After the Kali upgrade, the VM was running a newer kernel and vmwgfx graphics driver, but still using an older virtual hardware definition. This mismatch caused VMware’s hardware cursor overlay to fail.

In simplified terms, the cursor pipeline looks something like this:

Guest OS cursor

Xorg / compositor

vmwgfx driver

VMware SVGA virtual GPU

Host GPU

Visible cursor

When the virtual hardware definition is too old, the newer driver stack can attempt to use features the emulated device doesn’t correctly support. The result is a cursor that technically exists—but never gets rendered.


🔄 Why the Update Triggered It

Kali is a rolling distribution, meaning large parts of the system change frequently. Updating pulled in:

  • a new kernel series
  • a newer vmwgfx driver
  • updated open-vm-tools

Those components expected newer virtual hardware behavior than the VM was providing.

The hypervisor itself hadn’t changed—but the guest stack had and that affected the hypervisor’s ability to render the cursor.

Matrix mouse pointer.

🛠️ Tl:dr – The Fix

The solution was to upgrade the VM’s hardware compatibility. Pre-acquisition VMWare freeware lacks Change Hardware Compatibility, so the first step was to upgrade to version 25H2u1, build 24995812.

Then in VMware Workstation Pro:

VM → Manage → Change Hardware Compatibility

Select the newest compatibility level supported by your Workstation version (for example Workstation 17.x hardware version 25).

After applying the upgrade and rebooting the VM, the cursor immediately returned.

No additional configuration inside Kali was required.


⚠️ A Note for VMware Player Users

This option is only available in VMware Workstation Pro. Player users don’t get the hardware compatibility wizard, which makes diagnosing and fixing issues like this significantly harder.

Since VMware Workstation Pro is now free for personal use, switching to it is generally worth it if you’re running Kali or other rapidly changing guest systems. You can do so without signing up for a Broadcom account by obtaining the latest version from this mirror: https://www.techspot.com/downloads/189-vmware-workstation-for-windows.html


🔒 Preventing This in the Future

There are a couple of ways to avoid losing hours to this problem.

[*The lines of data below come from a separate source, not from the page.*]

Lemma radix_snoc_zeros base l k :
  foldl (fun acc d => acc * base + d) 0 (l ++ replicate k 0) =
  foldl (fun acc d => acc * base + d) 0 l * base ^ N.of_nat k.
Proof.
  rewrite foldl_app. generalize (foldl (fun acc d => acc * base + d) 0 l).
  induction k as [|k IH]; intros v; [simpl; lia|].
  cbn [replicate foldl]. rewrite IH, Nat2N.inj_succ, N.pow_succ_r'. lia.
Qed.

(** [CountTrailingZerosInBase] gives the exponent of the base in the
    identifier read as a big-endian number: the base to that power divides a
    non-zero identifier, the next power does not. *)
Theorem CountTrailingZerosInBase_spec `{BigIntRadixLaws} base (id : CommitId) d :
  CountTrailingZerosInBase base id = Some d -> from_be_bytes (arr_list id) <> 0 ->
  (base ^ d | from_be_bytes (arr_list id)) /\
  ~ (base ^ (d + 1) | from_be_bytes (arr_list id)).
Proof.
  unfold CountTrailingZerosInBase. intros Hd Hnz.
  destruct ((2 <=? base) && (base <=? 256)) eqn:Hb; [|done].
  apply andb_prop in Hb as [Hlo%N.leb_le Hhi%N.leb_le]. simplify_eq.
  pose proof (radix_value (arr_list id) base (conj Hlo Hhi)) as Hv.
  pose proof (radix_digit (arr_list id) base) as Hdig.
  destruct (take_zeros_spec (rev (to_radix_be (arr_list id) base)))
    as (k & r & -> & Hr & Hhd).
  apply (f_equal (@rev N)) in Hr. rewrite rev_involutive, rev_app_distr, rev_replicate in Hr.
  rewrite Hr, radix_snoc_zeros in Hv. rewrite <- Hv in *. clear Hv.
  split; [by apply N.divide_factor_r|].
  destruct r as [|x r]; [simpl in Hnz; lia|]. simpl rev in *.
  rewrite foldl_app. simpl. rewrite foldl_app in Hnz. simpl in Hnz.
  assert (Hx : 0 < x < base).
  { split; [pose proof (Hhd x r eq_refl); lia|]. apply Hdig; [done|].
    rewrite Hr. set_solver. }
  rewrite N.pow_add_r, N.pow_1_r, (N.mul_comm (base ^ _) base).
  intros Hdiv%N.mul_divide_cancel_r; [|apply N.pow_nonzero; lia].
  apply N.divide_add_cancel_r in Hdiv; [|by apply N.divide_factor_r].
  apply N.divide_pos_le in Hdiv; lia.
Qed.

(** Repeated division gives such a library function. *)
Fixpoint digits_le (fuel : nat) (n base : N) : list N :=
  match fuel with
  | O => []
  | S f => n mod base :: (if n / base =? 0 then [] else digits_le f (n / base) base)
  end.

Definition radix_by_division : BigIntRadix :=
  fun bytes base => rev (digits_le (S (8 * length bytes)) (from_be_bytes bytes) base).

Lemma foldl_rev_cons base d l :
  foldl (fun acc d => acc * base + d) 0 (rev (d :: l)) =
  foldl (fun acc d => acc * base + d) 0 (rev l) * base + d.
Proof. simpl. by rewrite foldl_app. Qed.

Lemma digits_le_value fuel n base :
  2 <= base -> n < 2 ^ N.of_nat fuel ->
  foldl (fun acc d => acc * base + d) 0 (rev (digits_le fuel n base)) = n.
Proof.
  intros Hb. revert n. induction fuel as [|f IH]; intros n Hn.
  - simpl in *. lia.
  - rewrite Nat2N.inj_succ, N.pow_succ_r' in Hn. cbn [digits_le].
    rewrite foldl_rev_cons. pose proof (N.div_mod n base ltac:(lia)) as Hd.
    destruct (N.eqb_spec (n / base) 0) as [E|E].
    + simpl. rewrite E in Hd. lia.
    + rewrite IH; [lia|].
      apply N.Div0.div_lt_upper_bound. nia.
Qed.
Lemma resolve_commit_fp seed a b i :
  fingerprints_distinct seed a b -> keyed a -> is_Some (st_commits a !! i) ->
  resolve_commit (fingerprint_resolver a seed) (Fingerprint_new seed i) = Some i.
Proof.
  intros Hd Ha Hi.
  assert (is_Some (resolve_commit (fingerprint_resolver a seed) (Fingerprint_new seed i)))
    as [j Hj] by (apply collect_map_is_Some; exists i; by apply elem_of_commit_entries).
  rewrite Hj. apply resolve_commit_inv in Hj as [Hjs Heq]; [|done].
  f_equal. symmetry. apply Hd; [left; by apply known_commit..|done].
Qed.

Lemma resolve_fragment_fp seed a b i :
  fingerprints_distinct seed a b -> keyed a -> is_Some (st_fragments a !! i) ->
  resolve_fragment (fingerprint_resolver a seed) (Fingerprint_new seed i) = Some i.
Proof.
  intros Hd Ha Hi.
  assert (is_Some (resolve_fragment (fingerprint_resolver a seed) (Fingerprint_new seed i)))
    as [j Hj] by (apply collect_map_is_Some; exists i; by apply elem_of_fragment_entries).
  rewrite Hj. apply resolve_fragment_inv in Hj as [Hjs Heq].
  f_equal. symmetry. apply Hd; [left; by apply known_fragment..|done].
Qed.
Lemma universe_boundary queue visited known fresh x y :
  inv queue visited known fresh -> boundary_edge known x y -> y ∈ v.
Proof.
  intros Hi (st & Hst & Hy). destruct (inv_dom _ _ _ _ _ _ _ _ _ Hi x) as [[st0 Hst0]|Hf]; [by eauto|..].
  - pose proof (inv_old _ _ _ _ _ _ _ _ _ Hi _ _ Hst0). simplify_eq.
    apply elem_of_union_r, elem_of_list_to_set, list_elem_of_bind. exists st.
    rewrite elem_of_hash_keys. split; [done|]. apply list_elem_of_fmap. exists (x, st).
    by rewrite elem_of_map_to_list.
  - destruct (inv_fresh _ _ _ _ _ _ _ _ _ Hi _ Hf) as (_ & st' & Hst' & Hb). simplify_eq.
    apply (built_boundary _ _ _ _ _ _ Hb) in Hy as [Hr _].
    destruct (built_complete _ _ _ _ _ _ Hb _ Hr) as [node Hn].
    apply elem_of_union_l, elem_of_union_l, elem_of_union_r. by eapply Hu.
Qed.

Lemma build_loop_spec fuel queue visited known fresh :
  (forall x, x ∈ queue -> x ∈ v) ->
  (length queue + size (v ∖ visited) * size v < fuel)%nat ->
  inv queue visited known fresh ->
  exists r, build_loop node_parents lookup strategy fuel inner queue visited known fresh = Some r /\
    match r with
    | Ok (known', fresh') => exists visited', inv [] visited' known' fresh'
    | Err e => exists x err, e = FE_LookupError err /\ lookup x = Err err
    end.
Proof using Hu Hinner.
  revert queue visited known fresh.
  induction fuel as [|fuel IH]; intros queue visited known fresh Hv Hf Hi; [lia|].
  destruct queue as [|x queue]; simpl.
  { eexists. split; [done|]. by exists visited. }
  assert (Hxv : x ∈ v) by (apply Hv; by constructor).
  assert (Hqv : forall y, y ∈ queue -> y ∈ v) by (intros y Hy; apply Hv; by constructor).
  case_decide as Hx.
  { apply IH; [done|simpl in Hf; lia|by eapply build_inv_skip]. }
  assert (Hgo : forall pushed known fresh, NoDup pushed -> (forall y, y ∈ pushed -> y ∈ v) ->
    inv (x :: queue) visited known fresh ->
    closed_at node_parents lookup strategy known (fun y => y ∈ pushed) x ->
    exists r, build_loop node_parents lookup strategy fuel inner (rev pushed ++ queue)
                ({[ x ]} ∪ visited) known fresh = Some r /\
      match r with
      | Ok (known', fresh') => exists visited', inv [] visited' known' fresh'
      | Err e => exists x err, e = FE_LookupError err /\ lookup x = Err err
      end).
  { intros pushed k f Hnd Hpv Hik Hc. apply IH; [|by apply visit_measure, Hf; auto using length_pushed|].
    - intros y [Hy|]%elem_of_app; [|auto]. apply Hpv.
      by rewrite list_elem_of_In, in_rev, <- list_elem_of_In.
    - by apply build_inv_visit. }
  clear IH. destruct (known !! x) as [st|] eqn:Hk.
  { apply Hgo; [by apply NoDup_hash_keys| |done|].
    - intros y Hy%elem_of_hash_keys. eapply universe_boundary; [done|]. by exists st.
    - split; [|congruence]. intros y (st' & Hst' & Hy). simplify_eq. by apply elem_of_hash_keys. }
  assert (Hnb : forall P : CommitId -> Prop, forall y, boundary_edge known x y -> P y)
    by (intros P y (? & ? & _); congruence).
  unfold is_boundary. destruct (N.ltb_spec 0 (strategy x)) as [Hd|Hd]; simpl.
  - destruct (fragment_returns node_parents lookup strategy u inner x known Hu Hinner)
      as (r & Hr & Hs). rewrite Hr. simpl. destruct r as [st|[e|y|y]]; simpl in Hs.
    + pose proof (fragment_built _ _ _ u inner x known st Hu Hinner Hk Hr) as Hb.
      assert (Hi' : inv (x :: queue) visited (<[x := st]> known) (fresh ++ [x]))
        by (apply build_inv_insert; [done|by constructor|done..]).
      apply Hgo; [by apply NoDup_hash_keys| |done|].
      * intros y Hy%elem_of_hash_keys. eapply universe_boundary; [done|].
        exists st. by rewrite lookup_insert_eq.
      * split; [|by rewrite lookup_insert_eq]. intros y (st' & Hst' & Hy).
        rewrite lookup_insert_eq in Hst'. simplify_eq. by apply elem_of_hash_keys.
    + destruct Hs as (y & _ & Hy). eexists. split; [done|]. by exists y, e.
    + apply (Hgo []); [by constructor|by intros ? ?%not_elem_of_nil|done|].
      split; [by apply Hnb|]. intros _. right. eauto.
    + lia.
  - destruct (lookup x) as [[node|]|e] eqn:Hl;
      [| |by eexists; split; [done|]; exists x, e].
    + apply Hgo; [by apply NoDup_hashset_iter| |done|].
      * intros y Hy%elem_of_hashset_iter. by eapply universe_parent.
      * split; [by apply Hnb|]. intros _. left. split; [lia|].
        intros n p Hn Hp. rewrite Hl in Hn. simplify_eq. by apply elem_of_hashset_iter.
    + apply (Hgo []); [by constructor|by intros ? ?%not_elem_of_nil|done|].
      split; [by apply Hnb|]. intros _. left. split; [lia|]. intros n p Hn. congruence.
Qed.
End loop.

(** ** The claims *)

Section claims.
Context `{HashIter} {Node LookupError : Type}.
Context (node_parents : Node -> gset CommitId).
Context (lookup : CommitId -> result LookupError (option Node)).
Context (strategy : DepthMetric).
Implicit Types known : gmap CommitId (FragmentState Node).
Implicit Types st : FragmentState Node.

Lemma mapM_lookup known (heads : list CommitId) :
  (forall h, h ∈ heads -> is_Some (known !! h)) ->
  exists sts, mapM (fun h => known !! h) heads = Some sts /\
    Forall2 (fun h st => known !! h = Some st) heads sts.
Proof.
  intros Hs. destruct (mapM (fun h => known !! h) heads) as [sts|] eqn:E.
  - exists sts. split; [done|]. by apply mapM_Some.
  - apply mapM_None, Exists_exists in E as (h & Hh & Hn). destruct (Hs h Hh). congruence.
Qed.
(* ===== verification/Signed.v ===== *)
(** * Signed payloads

    [subduction_crypto/src/]: the signed envelope ([signed.rs]), the witnesses of a
    checked signature ([verified_signature.rs], [verified_author.rs]) and of a
    checked blob ([verified_meta.rs]).

    Ed25519 is the third-party crate [ed25519_dalek]; it is the class [Ed25519],
    and a signer whose signatures verify has [HonestSigner]. A payload type enters
    through the codec classes of [Codec.v], and [SignedLaws] adds what the header
    check relies on. *)

From Stdlib Require Import Strings.Byte NArith Lia.
From stdpp Require Import base gmap sorting strings list.
From S2P Require Import Prelude.
From S2P Require Import Codec.
From S2P Require Import Types.
From S2P Require Import LooseCommit.
From S2P Require Import Fragment.

Open Scope N_scope.

(** ** Keys and signatures

    A [VerifyingKey] is the 32 bytes it is parsed from, which [as_bytes] returns;
    a [Signature] is its 64 bytes. *)

Notation VerifyingKey := (array 32) (only parsing).
Notation Signature := (array 64) (only parsing).

Class Ed25519 : Type := {
  vk_from_bytes_ok : array 32 -> bool;
  verify_strict : VerifyingKey -> list byte -> Signature -> bool
}.

(** The trait [Signer]. *)
Record Signer : Type := {
  verifying_key : VerifyingKey;
  sign : list byte -> Signature
}.

(** The key of a signer is a valid key, under which its signatures verify. *)
Class HonestSigner `{Ed25519} (s : Signer) : Prop := {
  signer_key_ok : vk_from_bytes_ok (verifying_key s) = true;
  signer_verifies msg : verify_strict (verifying_key s) msg (sign s msg) = true
}.

Definition SCHEMA_SIZE : N := 4.
Definition VERIFYING_KEY_SIZE : N := 32.
Definition SIGNATURE_SIZE : N := 64.

Record Signed (T : Type) : Type := MkSigned {
  sg_issuer : VerifyingKey;
  sg_signature : Signature;
  sg_bytes : list byte
}.
Arguments MkSigned {T}.
Arguments sg_issuer {T}.
Arguments sg_signature {T}.
Arguments sg_bytes {T}.

#[export] Instance Signed_eq_dec T : EqDecision (Signed T).
Proof. solve_decision. Defined.

Record VerifiedSignature (T : Type) : Type := VerifiedSignature_from_parts {
  vs_signed : Signed T;
  vs_payload : T
}.
Arguments VerifiedSignature_from_parts {T}.
Arguments vs_signed {T}.
Arguments vs_payload {T}.

Inductive VerificationError `{Bijou64} : Type :=
| VE_InvalidSignature
| VE_Codec (e : DecodeError).

Section signed.
Context `{Ed25519, Bijou64} {T : Type} `{!Schema T, !EncodeFields T, !DecodeFields T}.

Definition disc_size : N := if @DISCRIMINANT T _ then 1 else 0.

Definition disc_bytes : list byte :=
  match @DISCRIMINANT T _ with Some d => [d] | None => [] end.

(** [Signed::payload_bytes]: everything before the signature. *)
Definition payload_bytes (self : Signed T) : list byte :=
  default [] (get_range (sg_bytes self) 0 (len (sg_bytes self) - SIGNATURE_SIZE)).

(** [Signed::fields_bytes] *)
Definition fields_bytes (self : Signed T) : list byte :=
  let start := SCHEMA_SIZE + disc_size + VERIFYING_KEY_SIZE in
  let end_ := len (sg_bytes self) - SIGNATURE_SIZE in
  default [] (get_range (sg_bytes self) start end_).

(** [Signed::decode_header] *)
Definition decode_header (bytes : list byte) :
  result DecodeError (VerifyingKey * Signature * N) :=
  let too_short need have := E_MessageTooShort (@type_name T _) need have in
  let? _ := guard_err (len bytes <? @MIN_SIGNED_SIZE T _ _)
              (too_short (@MIN_SIGNED_SIZE T _ _) (len bytes)) in
  let? schema := ok_or (get_range bytes 0 SCHEMA_SIZE ≫= array_of_list 4)
                   (too_short SCHEMA_SIZE (len bytes)) in
  let? _ := guard_err (negb (bool_decide (schema = SCHEMA T)))
              (E_InvalidSchema (SCHEMA T) schema) in
  let? _ :=
    match @DISCRIMINANT T _ with
    | Some expected_disc =>
        let? got_disc := ok_or (bytes !! N.to_nat SCHEMA_SIZE)
                           (too_short (SCHEMA_SIZE + 1) (len bytes)) in
        guard_err (negb (bool_decide (got_disc = expected_disc)))
          (E_InvalidDiscriminant expected_disc got_disc)
    | None => Ok tt
    end in
  let issuer_start := SCHEMA_SIZE + disc_size in
  let? issuer := ok_or (get_range bytes issuer_start (issuer_start + VERIFYING_KEY_SIZE)
                          ≫= array_of_list 32)
                   (too_short (issuer_start + VERIFYING_KEY_SIZE) (len bytes)) in
  let? _ := guard_err (negb (vk_from_bytes_ok issuer)) E_InvalidVerifyingKey in
  let fields_start := issuer_start + VERIFYING_KEY_SIZE in
  let? fields := ok_or (get_from bytes fields_start)
                   (too_short (fields_start + 1) (len bytes)) in
  let? (_, fields_size) := @try_decode_fields T _ _ fields in
  let actual_size :=
    SCHEMA_SIZE + disc_size + VERIFYING_KEY_SIZE + fields_size + SIGNATURE_SIZE in
  let? _ := guard_err (len bytes <? actual_size) (too_short actual_size (len bytes)) in
  let sig_start := fields_start + fields_size in
  let? signature := ok_or (get_range bytes sig_start (sig_start + SIGNATURE_SIZE)
                             ≫= array_of_list 64)
                      (too_short SIGNATURE_SIZE (len bytes - sig_start)) in
  Ok (issuer, signature, actual_size).

(** [Signed::try_decode_prefix] *)
Definition try_decode_prefix (bytes : list byte) : result DecodeError (Signed T * N) :=
  let? (issuer, signature, actual_size) := decode_header bytes in
  let? message := ok_or (get_range bytes 0 actual_size)
                    (E_MessageTooShort (@type_name T _) actual_size (len bytes)) in
  Ok (MkSigned issuer signature message, actual_size).

(** [Signed::try_decode] *)
Definition try_decode (bytes : list byte) : result DecodeError (Signed T) :=
  let? (signed, _) := try_decode_prefix bytes in Ok signed.

(** [Signed::try_decode_trusted_payload] *)
Definition try_decode_trusted_payload (self : Signed T) : result DecodeError T :=
  let? (payload, _) := try_decode_fields (fields_bytes self) in Ok payload.

(** [VerifiedSignature::try_from_signed], which is [Signed::try_verify] *)
Definition try_from_signed (signed : Signed T) :
  result VerificationError (VerifiedSignature T) :=
  let? _ := guard_err (negb (verify_strict (sg_issuer signed) (payload_bytes signed)
                               (sg_signature signed))) VE_InvalidSignature in
  let? (payload, _) := map_err VE_Codec (try_decode_fields (fields_bytes signed)) in
  Ok (VerifiedSignature_from_parts signed payload).

(** [VerifiedSignature::try_from_trusted] *)
Definition try_from_trusted (signed : Signed T) : result DecodeError (VerifiedSignature T) :=
  let? payload := try_decode_trusted_payload signed in
  Ok (VerifiedSignature_from_parts signed payload).

(** [Signed::seal] *)
Definition seal (signer : Signer) (payload : T) : VerifiedSignature T :=
  let issuer := verifying_key signer in
  let bytes := arr_list (SCHEMA T) in
  let bytes := match @DISCRIMINANT T _ with Some disc => bytes ++ [disc] | None => bytes end in
  let bytes := bytes ++ arr_list issuer in
  let bytes := encode_fields payload bytes in
  let signature := sign signer bytes in
  let bytes := bytes ++ arr_list signature in
  VerifiedSignature_from_parts (MkSigned issuer signature bytes) payload.

(** [Signed::from_parts] *)
Definition from_parts (issuer : VerifyingKey) (signature : Signature) (payload : T) : Signed T :=
  let bytes := arr_list (SCHEMA T) in
  let bytes := bytes ++ arr_list issuer in
  let bytes := encode_fields payload bytes in
  let bytes := bytes ++ arr_list signature in
  MkSigned issuer signature bytes.
End signed.
Arguments disc_size T {_}.
Arguments disc_bytes T {_}.

(** ** Blobs beside signed metadata *)

(** The trait [HasBlobMeta]. *)
Class HasBlobMeta (T : Type) : Type := {
  Args : Type;
  blob_meta : T -> BlobMeta;
  from_args : Args -> BlobMeta -> T
}.

#[export] Instance LooseCommit_has_blob_meta : HasBlobMeta LooseCommit := {|
  Args := SedimentreeId * CommitId * gset CommitId;
  blob_meta := lc_blob_meta;
  from_args '(sedimentree_id, head, parents) meta :=
    LooseCommit_new sedimentree_id head parents meta
|}.

#[export] Instance Fragment_has_blob_meta : HasBlobMeta Fragment := {|
  Args := SedimentreeId * CommitId * gset CommitId * list CommitId;
  blob_meta f := fs_blob_meta (fr_summary f);
  from_args '(sedimentree_id, head, boundary, checkpoints) meta :=
    Fragment_new sedimentree_id head boundary checkpoints meta
|}.

Record VerifiedMeta (T : Type) : Type := MkVerifiedMeta {
  vm_verified : VerifiedSignature T;
  vm_blob : Blob
}.
Arguments MkVerifiedMeta {T}.
Arguments vm_verified {T}.
Arguments vm_blob {T}.

Record BlobMismatch : Type := {
  bmm_claimed : BlobMeta;
  bmm_actual : BlobMeta
}.

Section meta.
Context `{Ed25519, Blake3, Bijou64} {T : Type}.
Context `{!Schema T, !EncodeFields T, !DecodeFields T, !HasBlobMeta T}.

(** [VerifiedMeta::new] *)
Definition VerifiedMeta_new (verified : VerifiedSignature T) (blob : Blob) :
  result BlobMismatch (VerifiedMeta T) :=
  let actual := BlobMeta_new blob in
  let claimed := blob_meta (vs_payload verified) in
  if bool_decide (actual = claimed) then Ok (MkVerifiedMeta verified blob)
  else Err {| bmm_claimed := claimed; bmm_actual := actual |}.

(** [VerifiedMeta::seal] *)
Definition VerifiedMeta_seal (signer : Signer) (args : Args) (verified_blob : VerifiedBlobMeta) :
  VerifiedMeta T :=
  let meta := from_args args (vbm_meta verified_blob) in
  MkVerifiedMeta (seal signer meta) (vbm_blob verified_blob).

(** [VerifiedMeta::try_from_trusted] *)
Definition VerifiedMeta_try_from_trusted (signed : Signed T) (blob : Blob) :
  result DecodeError (VerifiedMeta T) :=
  let? verified := try_from_trusted signed in
  Ok (MkVerifiedMeta verified blob).
End meta.

(** ** The wire form *)

(** What the header check needs beyond the codec laws. *)
Class SignedLaws (T : Type) `{Bijou64, !Schema T, !EncodeFields T, !DecodeFields T}
    (encodable : T -> Prop) : Prop := {
  signed_codec :: CodecLaws T encodable;
  signed_min (x : T) : encodable x -> @MIN_SIGNED_SIZE T _ _ <= signed_size x
}.

#[export] Instance LooseCommit_signed `{Bijou64Laws} :
  SignedLaws LooseCommit LooseCommitCodec.encodable.
Proof.
  split; [apply _|]. intros x [_ Hx]. pose proof (bijou_len_bounds _ Hx).
  unfold MIN_SIGNED_SIZE, signed_size. cbn.
  unfold LooseCommitCodec.fields_size, LooseCommitCodec.CODEC_MIN_SIZE,
    LooseCommitCodec.CODEC_MIN_FIELDS_SIZE, LooseCommitCodec.CODEC_FIXED_FIELDS_SIZE. lia.
Qed.

#[export] Instance Fragment_signed `{Bijou64Laws} : SignedLaws Fragment FragmentCodec.encodable.
Proof.
  split; [apply _|]. intros x Hx.
  assert (Hs : bm_size_bytes (fr_blob_meta x) <= u64_max) by apply Hx.
  pose proof (bijou_len_bounds _ Hs).
  unfold MIN_SIGNED_SIZE, signed_size. cbn.
  unfold FragmentCodec.fields_size, FragmentCodec.CODEC_MIN_SIZE,
    FragmentCodec.CODEC_MIN_FIELDS_SIZE, FragmentCodec.CODEC_FIXED_FIELDS_SIZE. lia.
Qed.

Section wire.
Context `{Ed25519, Bijou64} {T : Type} `{!Schema T, !EncodeFields T, !DecodeFields T}.
Context {encodable : T -> Prop} `{!SignedLaws T encodable}.

(** The bytes that are signed. *)
Definition signed_message (issuer : VerifyingKey) (payload : T) : list byte :=
  arr_list (SCHEMA T) ++ disc_bytes T ++ arr_list issuer ++ encode_fields payload [].

Lemma len_disc_bytes : len (disc_bytes T) = disc_size T.
Proof. unfold disc_bytes, disc_size. by destruct DISCRIMINANT. Qed.

Lemma len_signed_message issuer payload :
  encodable payload -> len (signed_message issuer payload) + 64 = signed_size payload.
Proof using SignedLaws0.
  intros Hp. unfold signed_message, signed_size.
  rewrite !len_app, !len_array, len_disc_bytes, (encode_fields_len payload Hp).
  unfold disc_size. lia.
Qed.

(** A decoded value: its cached fields are those of its bytes. *)
Record signed_wf (s : Signed T) (payload : T) : Prop := {
  wf_bytes : sg_bytes s = signed_message (sg_issuer s) payload ++ arr_list (sg_signature s);
  wf_encodable : encodable payload;
  wf_key : vk_from_bytes_ok (sg_issuer s) = true
}.

Lemma seal_wf signer `{!HonestSigner signer} payload :
  encodable payload -> signed_wf (vs_signed (seal signer payload)) payload.
Proof using SignedLaws0.
  intros Hp. split; [|done|apply signer_key_ok]. unfold seal, signed_message, disc_bytes. simpl.
  rewrite (encode_fields_append payload). destruct DISCRIMINANT; by rewrite <- ?app_assoc.
Qed.

Lemma seal_message signer payload :
  sg_signature (vs_signed (seal signer payload)) =
  sign signer (signed_message (verifying_key signer) payload).
Proof using SignedLaws0.
  unfold seal, signed_message, disc_bytes. simpl. f_equal.
  rewrite (encode_fields_append payload). destruct DISCRIMINANT; by rewrite <- ?app_assoc.
Qed.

First, take snapshots before major upgrades (also only available in Pro):

VM → Snapshot → Take Snapshot

Second, periodically upgrade VM hardware compatibility after upgrading VMware itself.

Finally, remember that Kali VMs are often treated as disposable lab environments. Keeping a clean base image and rebuilding when needed can sometimes be faster than deep debugging (says the AI but only after I explicitly asked if debugging would be faster, assured me it would be, and then proceeded to waste a day with troubleshooting Kali dependency hell).


🧾 Final Thoughts

This issue is a perfect example of how virtualization adds another layer where compatibility problems can hide. Nothing inside Kali was truly “broken”; the guest simply moved forward faster than the virtual hardware definition it was running on.

When a VM behaves strangely after an upgrade, it’s worth remembering that the problem may not be inside the guest at all.

Sometimes the fix is just teaching the hypervisor how to pretend to be newer hardware.

4 Comments

  1. Reply

    Thank you so much for this article! The method you described works perfectly. I was going crazy trying to fix this missing cursor issue in VMware, and all the AI-generated slop out there completely failed to help me with this. I really appreciate a real, working solution!